PostPosted: Tue May 29, 2018 3:14 am
by CoA
Hey folks, going back through some older posts here it seems that a half rope is a favored option for glacier travel. There seem to be some differing opinions of whether it’s better to go lighter and thinner (in the range 7 - 8mm), or slightly thicker (8.5-9mm). Obviously a thinner rope reduces weight but my understanding is that it makes rescue and belay tasks more difficult.

I’m looking at ropes like the Black Diamond Dry 7.9 (39 g/m) and 8.5 (46 g/m) in a 60m length so it’s possible to use for rappelling too. Obviously the 7.9 is a decent weight saving in that length, but not sure if it’s worth the trade-off for sacrificing some functionality in rescue scenarios etc.

Any thoughts (or suggestions of other ropes I should be looking at) are welcome.

Re: Best rope dia for glacier - trade off of weight vs rescu

PostPosted: Fri Jun 01, 2018 3:06 pm
by ExcitableBoy
My $0.02 cents, go with a 50 meter half rope. I find 8.5 mm to be a perfect balance of light weight and ability to haul and ascend. 60 meters is unnecessary extra weight, and a 60 meter 7.9 mm weighs about the same as a 50 meter 8.5mm rope depending upon the manufacturer.

Anyone advocating using a skinnier than 8 mm rope likely has never had to ascend or haul on one. Too much stretch, more difficult to get Prussik cords to 'bite', too hard to grasp while hauling.

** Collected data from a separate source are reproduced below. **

Lemma repeat_move_from_reset (self : MouseController F) hx hy fw fh (n : nat) :
  prev_mouse_x self = None \/ prev_mouse_y self = None ->
  admissible (fst (map_coordinates self hx hy fw fh)) ->
  admissible (snd (map_coordinates self hx hy fw fh)) ->
  repeat_move (S n) self hx hy fw fh =
  repeat [moveTo (fst (map_coordinates self hx hy fw fh))
                 (snd (map_coordinates self hx hy fw fh))] (S n).
Proof.
  intros Hprev.
  destruct (map_coordinates self hx hy fw fh) as [sx sy] eqn:Hmap.
  cbn [repeat_move repeat fst snd]. intros Hx Hy.
  unfold move_mouse. rewrite Hmap.
  destruct (smooth_coordinates_first self sx sy Hprev Hx Hy) as [Eout Hanch].
  pose proof (smooth_coordinates_keeps_screen self sx sy hx hy fw fh) as Hscr.
  destruct (smooth_coordinates self sx sy) as [self' [ox oy]].
  cbn [fst snd] in *. injection Eout as -> ->.
  f_equal. apply repeat_move_anchored; [now rewrite Hscr|assumption].
Qed.

End SmoothingFixedPoint.

Section MoveIdempotence.
Local Open Scope Q_scope.

Lemma Qtrunc_inject_Z (q : Q) (n : Z) : q == inject_Z n -> Qtrunc q = n.
Proof.
  destruct q as [a b]. unfold Qeq, Qtrunc. cbn [Qnum Qden inject_Z].
  rewrite Z.mul_1_r. intros ->. apply Z.quot_mul. discriminate.
Qed.

(** A value equal to the sample is a fixed point of the smoothing formula,
    whatever the factor. *)
Lemma smoothing_fixed_point (factor prev : Q) (n : Z) :
  prev == inject_Z n ->
  factor * prev + (inject_Z 1 - factor) * inject_Z n == inject_Z n.
Proof. intros ->. ring. Qed.

Lemma exact_smooth_step (v : Q) (c : Z) :
  v == inject_Z c ->
  smooth_step v c == inject_Z c /\ to_int (smooth_step v c) = c.
Proof.
  intros Hv.
  pose proof (smoothing_fixed_point config.SMOOTH_FACTOR v c Hv) as E.
  split; [exact E|]. apply Qtrunc_inject_Z. exact E.
Qed.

Manufactures are allowed 0.2 mm of fudge factor, so that 7.9 could actually be an 8.1. When comparing ropes, look at the weight in grams/meter rather than diameter. They can't fudge the weight.

Re: Best rope dia for glacier - trade off of weight vs rescu

PostPosted: Sun Jun 17, 2018 6:19 pm
by OPHIRTODD
A couple more cents -

If you are ONLY using the rope for glacier travel, you might want to research "low-stretch" ropes. These are different than static lines, but have much lower elongation factors than a skinny, dynamic climbing rope. They have been the choice of some of the Denali guide services for years. You'll probably not end up as deep in most crevasse falls (less chance for hitting something as you go past) and they are way easier when used to execute a rope rescue.

I agree with Excitable Boy about the diameters and generally about the length - 50m is a good all-around length.